- Dataset entries -
(** X8 at a manager with one subscriber of ["t"]: subscribing listener 2
    and calling the returned closure gives the registry back. *)
Lemma X8_unsubscribe_undoes_subscribe_witness :
  (2 ∉ ListenerManager.subscribers "t"
         (fst (ListenerManager.subscribe "t" 1 ListenerManager.new))) /\
  ListenerManager.registry
    (ListenerManager.unsubscribe
       (snd (ListenerManager.subscribe "t" 2
               (fst (ListenerManager.subscribe "t" 1 ListenerManager.new))))
       (fst (ListenerManager.subscribe "t" 2
               (fst (ListenerManager.subscribe "t" 1 ListenerManager.new)))))
  = ListenerManager.registry (fst (ListenerManager.subscribe "t" 1 ListenerManager.new)).
Proof.
  assert (2 ∉ ListenerManager.subscribers "t"
                (fst (ListenerManager.subscribe "t" 1 ListenerManager.new))) as Hnew
    by (apply (bool_decide_unpack _); vm_compute; exact I).
  split; [exact Hnew|].
  exact (X8_unsubscribe_undoes_subscribe
    (fst (ListenerManager.subscribe "t" 1 ListenerManager.new))
    [snd (ListenerManager.subscribe "t" 1 ListenerManager.new)] "t" 2
    (Reachable_subscribe _ _ "t" 1 Reachable_new) Hnew).
Defined.
(** * mookme: step execution and [.gitignore] maintenance

    A shallow embedding of

    - [StepExecutor] (the second document of
      [packages/mookme/src/commands/publish.ts]): skip gating, command
      building, running the command in a child process and reporting the
      status on the event bus;
    - [writeGitIgnoreFiles], [writeGitHooksFiles], [getStagedFiles],
      [getNotStagedFiles] and [detectAndProcessModifiedFiles]
      ([packages/mookme/src/utils/git.ts]);
    - the action of the [publish] command (the first document of
      [packages/mookme/src/commands/publish.ts]).

    JavaScript strings are modelled as [string] (one [ascii] per code
    unit), thrown exceptions as the [Throw] branch of [result], the event
    bus and the child processes as an explicit [World] that is threaded
    through the calls, the file system as a finite map from the paths of
    the files to their contents beside the set of the directories, and
    the shell behind [execSync] as a function from commands to what
    they print. What Node may refuse (launching a command, creating a
    file or a directory where there is no directory for it) returns a
    [result]. *)

From Stdlib Require Import ZArith Ascii String List Lia.
From stdpp Require Import base option list gmap strings.

Local Open Scope char_scope.
Local Open Scope stdpp_scope.
#[local] Arguments String.append !_ _ / : simpl nomatch.

(** ** The JavaScript string primitives the source calls *)

Module JS.

(** The line feed and the double quote. *)
Definition LF : ascii := "010".
Definition DQUOTE : ascii := "034".
Definition TAB : ascii := "009".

- What you are asked to do -
Locate "[result]. *)" in the material, then quote the line that contains it and all lines after it through the final one.

- Expected answer -
    [result]. *)

From Stdlib Require Import ZArith Ascii String List Lia.
From stdpp Require Import base option list gmap strings.

Local Open Scope char_scope.
Local Open Scope stdpp_scope.
#[local] Arguments String.append !_ _ / : simpl nomatch.

(** ** The JavaScript string primitives the source calls *)

Module JS.

(** The line feed and the double quote. *)
Definition LF : ascii := "010".
Definition DQUOTE : ascii := "034".
Definition TAB : ascii := "009".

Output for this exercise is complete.